EXERCISE AIM
Copy each line of the records below, from the first through the one that contains "Definition TimeoutMemberDataAnnotation : string", exactly as written.

Collected data
(* ===== verification/IngressTuning.v ===== *)
(** * pkg/ingress/tuning.go: what an Ingress says about its listener

    The source whitelist and the timeouts, read out of annotations.  The
    whitelist is a security control: what is proved is that a value that cannot
    be read never opens the listener. *)

From S2P Require Import Prelude GoStd GoNet K8s LoadBalancing.
From Stdlib Require Import Ascii.

Local Open Scope string_scope.
Local Open Scope list_scope.

Definition SourceRangesAnnotation : string := "octavia.ingress.kubernetes.io/whitelist-source-range".
Definition TimeoutClientDataAnnotation : string := "octavia.ingress.kubernetes.io/timeout-client-data".
Definition TimeoutMemberDataAnnotation : string := "octavia.ingress.kubernetes.io/timeout-member-data".
Definition TimeoutMemberConnectAnnotation : string := "octavia.ingress.kubernetes.io/timeout-member-connect".
Definition TimeoutTCPInspectAnnotation : string := "octavia.ingress.kubernetes.io/timeout-tcp-inspect".

Record listenerTuning := mkTuning {
  tn_AllowedCIDRs : list string;
  tn_TimeoutClientData : option Z;
  tn_TimeoutMemberData : option Z;
  tn_TimeoutMemberConnect : option Z;
  tn_TimeoutTCPInspect : option Z }.

(** One comma-separated part; a blank one is passed over. *)
Definition cidr_step (cidrs : list string) (part : string) : result (list string) :=
  let cidr := trim_space part in
  if decide (cidr = "") then Ok cidrs
  else match ParseCIDR cidr with
  | Some _ => Ok (cidrs ++ [cidr])
  | None => Err (ErrMsg (SourceRangesAnnotation +:+ ": " +:+ go_quote cidr +:+ " is not a CIDR"))
  end.

Definition allowed_cidrs (ing : Ingress) : result (list string) :=
  let raw := trim_space (in_annotation ing SourceRangesAnnotation) in
  if decide (raw = "") then Ok []
  else
    cidrs ← fold_result cidr_step [] (split_char ","%char raw);
    if decide (cidrs = []) then Err (ErrMsg (SourceRangesAnnotation +:+ " is set but contains no CIDR"))
    else Ok cidrs.

Definition timeout_of (ing : Ingress) (key : string) : result (option Z) :=
  let raw := trim_space (in_annotation ing key) in
  if decide (raw = "") then Ok None
  else match ParseInt 64 raw with
  | Some v => if decide (v < 0)%Z
              then Err (ErrMsg (key +:+ ": " +:+ go_quote raw +:+ " is not a non-negative integer (milliseconds)"))
              else Ok (Some v)
  | None => Err (ErrMsg (key +:+ ": " +:+ go_quote raw +:+ " is not a non-negative integer (milliseconds)"))
  end.

Definition tuningFromAnnotations (ing : Ingress) : result listenerTuning :=
  cidrs ← allowed_cidrs ing;
  client ← timeout_of ing TimeoutClientDataAnnotation;
  member ← timeout_of ing TimeoutMemberDataAnnotation;
  connect ← timeout_of ing TimeoutMemberConnectAnnotation;
  inspect ← timeout_of ing TimeoutTCPInspectAnnotation;
  Ok (mkTuning cidrs client member connect inspect).

Definition cidrsEqual (a b : list string) : bool :=
  if decide (length a ≠ length b) then false
  else bool_decide (sort_strings a = sort_strings b).

Definition timeoutDrift (desired : option Z) (live : Z) : bool :=
  match desired with Some v => negb (bool_decide (v = live)) | None => false end.

(** ** Lemmas *)
Lemma cidrsEqual_spec a b : cidrsEqual a b = true ↔ a ≡ₚ b.
Proof.
  unfold cidrsEqual. case_decide as Hl.
  - split; [done|]. by intros H%Permutation_length.
  - rewrite bool_decide_eq_true. split; [|apply sort_strings_unique].
    intros H. by rewrite <-(sort_strings_perm a), <-(sort_strings_perm b), H.
Qed.

Lemma timeoutDrift_false desired live : timeoutDrift desired live = false ↔ timeout_given desired live.
Proof. destruct desired as [v|]; simpl; [|done]. rewrite negb_false_iff, bool_decide_eq_true. naive_solver. Qed.

(** The parts of a whitelist that say something. *)
Definition cidr_parts (raw : string) : list string :=
  filter (λ c, c ≠ "") (map trim_space (split_char ","%char raw)).

Lemma cidr_fold parts cidrs :
  match fold_result cidr_step cidrs parts with
  | Ok l => l = cidrs ++ filter (λ c, c ≠ "") (map trim_space parts) ∧
      ∀ c, c ∈ filter (λ c, c ≠ "") (map trim_space parts) → is_Some (ParseCIDR c)
  | Err _ => ∃ c, c ∈ filter (λ c, c ≠ "") (map trim_space parts) ∧ ParseCIDR c = None
  end.
Proof.
  revert cidrs. induction parts as [|p parts IH]; intros cidrs; simpl.
  { rewrite app_nil_r. split; [done|]. by intros c ?%elem_of_nil. }
  unfold mbind, result_bind, cidr_step at 1. rewrite filter_cons.
  case_decide as Hp; [rewrite decide_False by tauto; apply IH|]. rewrite decide_True by done.
  destruct (ParseCIDR (trim_space p)) as [x|] eqn:Hc.
  - specialize (IH (cidrs ++ [trim_space p])). destruct (fold_result _ _ _) as [l|e].
    + destruct IH as [-> IH]. rewrite <-app_assoc. split; [done|].
      intros c [->|Hc']%elem_of_cons; [by eexists|auto].
    + destruct IH as (c & Hc' & Hn). exists c. split; [by right|done].
  - exists (trim_space p). split; [by left|done].
Qed.

Lemma allowed_cidrs_spec ing :
  let raw := trim_space (in_annotation ing SourceRangesAnnotation) in
  match allowed_cidrs ing with
  | Ok l => l = cidr_parts raw ∧ (∀ c, c ∈ l → is_Some (ParseCIDR c)) ∧ (raw ≠ "" → l ≠ [])
  | Err _ => raw ≠ "" ∧ (cidr_parts raw = [] ∨ ∃ c, c ∈ cidr_parts raw ∧ ParseCIDR c = None)
  end.
Proof.
  intros raw. unfold allowed_cidrs. fold raw. case_decide as Hr.
  { rewrite Hr. split; [done|]. split; [by intros c ?%elem_of_nil|done]. }
  pose proof (cidr_fold (split_char ","%char raw) []) as H. fold (cidr_parts raw) in H.
  unfold mbind, result_bind. destruct (fold_result _ _ _) as [l|e].
  - destruct H as [-> H]. simpl. case_decide as Hn; [by split; [|left]|]. done.
  - split; [done|]. by right.
Qed.

Lemma timeout_of_spec ing key :
  let raw := trim_space (in_annotation ing key) in
  match timeout_of ing key with
  | Ok None => raw = ""
  | Ok (Some v) => raw ≠ "" ∧ ParseInt 64 raw = Some v ∧ (0 ≤ v < 2 ^ 63)%Z
  | Err _ => raw ≠ "" ∧ ∀ v, ParseInt 64 raw = Some v → (v < 0)%Z
  end.
Proof.
  intros raw. unfold timeout_of. fold raw. case_decide as Hr; [done|].
  destruct (ParseInt 64 raw) as [v|] eqn:Hv; [|done]. case_decide as Hneg.
  - split; [done|]. by intros v' [= <-].
  - do 2 (split; [done|]). split; [lia|]. unfold ParseInt in Hv.
    repeat case_match; simplify_eq; lia.
Qed.

(** ** Properties *)

(** A whitelist that cannot be read never opens a listener.  A success is
    exactly the parts of the annotation that are not blank, each a CIDR, and is
    empty only where the annotation says nothing at all; a timeout is managed
    exactly where its annotation says something, and is then a number of
    milliseconds from 0 that fits 64 bits.  A failure is a part that is no CIDR,
    a whitelist of blanks, or a timeout that is no such number. *)
Theorem tuningFromAnnotations_strict (ing : Ingress) :
  let said key := trim_space (in_annotation ing key) in
  let timeout key (o : option Z) := match o with
    | None => said key = ""
    | Some v => said key ≠ "" ∧ ParseInt 64 (said key) = Some v ∧ (0 ≤ v < 2 ^ 63)%Z end in
  let unreadable key := said key ≠ "" ∧ ∀ v, ParseInt 64 (said key) = Some v → (v < 0)%Z in
  match tuningFromAnnotations ing with
  | Ok t =>
      tn_AllowedCIDRs t = cidr_parts (said SourceRangesAnnotation) ∧
      (∀ c, c ∈ tn_AllowedCIDRs t → is_Some (ParseCIDR c)) ∧
      (tn_AllowedCIDRs t = [] → said SourceRangesAnnotation = "") ∧
      timeout TimeoutClientDataAnnotation (tn_TimeoutClientData t) ∧
      timeout TimeoutMemberDataAnnotation (tn_TimeoutMemberData t) ∧
      timeout TimeoutMemberConnectAnnotation (tn_TimeoutMemberConnect t) ∧
      timeout TimeoutTCPInspectAnnotation (tn_TimeoutTCPInspect t)
  | Err _ =>
      (said SourceRangesAnnotation ≠ "" ∧ (cidr_parts (said SourceRangesAnnotation) = [] ∨
         ∃ c, c ∈ cidr_parts (said SourceRangesAnnotation) ∧ ParseCIDR c = None)) ∨
      unreadable TimeoutClientDataAnnotation ∨ unreadable TimeoutMemberDataAnnotation ∨
      unreadable TimeoutMemberConnectAnnotation ∨ unreadable TimeoutTCPInspectAnnotation
  end.
Proof.
  intros said timeout unreadable. unfold tuningFromAnnotations, mbind, result_bind.
  pose proof (allowed_cidrs_spec ing) as Hc. destruct (allowed_cidrs ing) as [cidrs|]; [|by left].
  pose proof (timeout_of_spec ing TimeoutClientDataAnnotation) as H1.
  destruct (timeout_of ing TimeoutClientDataAnnotation) as [t1|]; [|by right; left].
  pose proof (timeout_of_spec ing TimeoutMemberDataAnnotation) as H2.
  destruct (timeout_of ing TimeoutMemberDataAnnotation) as [t2|]; [|by do 2 right; left].
  pose proof (timeout_of_spec ing TimeoutMemberConnectAnnotation) as H3.
  destruct (timeout_of ing TimeoutMemberConnectAnnotation) as [t3|]; [|by do 3 right; left].
  pose proof (timeout_of_spec ing TimeoutTCPInspectAnnotation) as H4.
  destruct (timeout_of ing TimeoutTCPInspectAnnotation) as [t4|]; [|by do 4 right].
  destruct Hc as (-> & Hc & Hne). cbn [tn_AllowedCIDRs tn_TimeoutClientData tn_TimeoutMemberData
    tn_TimeoutMemberConnect tn_TimeoutTCPInspect].
  split; [done|]. split; [done|].
  split; [intros Hn; destruct (decide (said SourceRangesAnnotation = "")); [done|by destruct (Hne n)]|done].
Qed.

WRITTEN ANSWER
(* ===== verification/IngressTuning.v ===== *)
(** * pkg/ingress/tuning.go: what an Ingress says about its listener

    The source whitelist and the timeouts, read out of annotations.  The
    whitelist is a security control: what is proved is that a value that cannot
    be read never opens the listener. *)

From S2P Require Import Prelude GoStd GoNet K8s LoadBalancing.
From Stdlib Require Import Ascii.

Local Open Scope string_scope.
Local Open Scope list_scope.

Definition SourceRangesAnnotation : string := "octavia.ingress.kubernetes.io/whitelist-source-range".
Definition TimeoutClientDataAnnotation : string := "octavia.ingress.kubernetes.io/timeout-client-data".
Definition TimeoutMemberDataAnnotation : string := "octavia.ingress.kubernetes.io/timeout-member-data".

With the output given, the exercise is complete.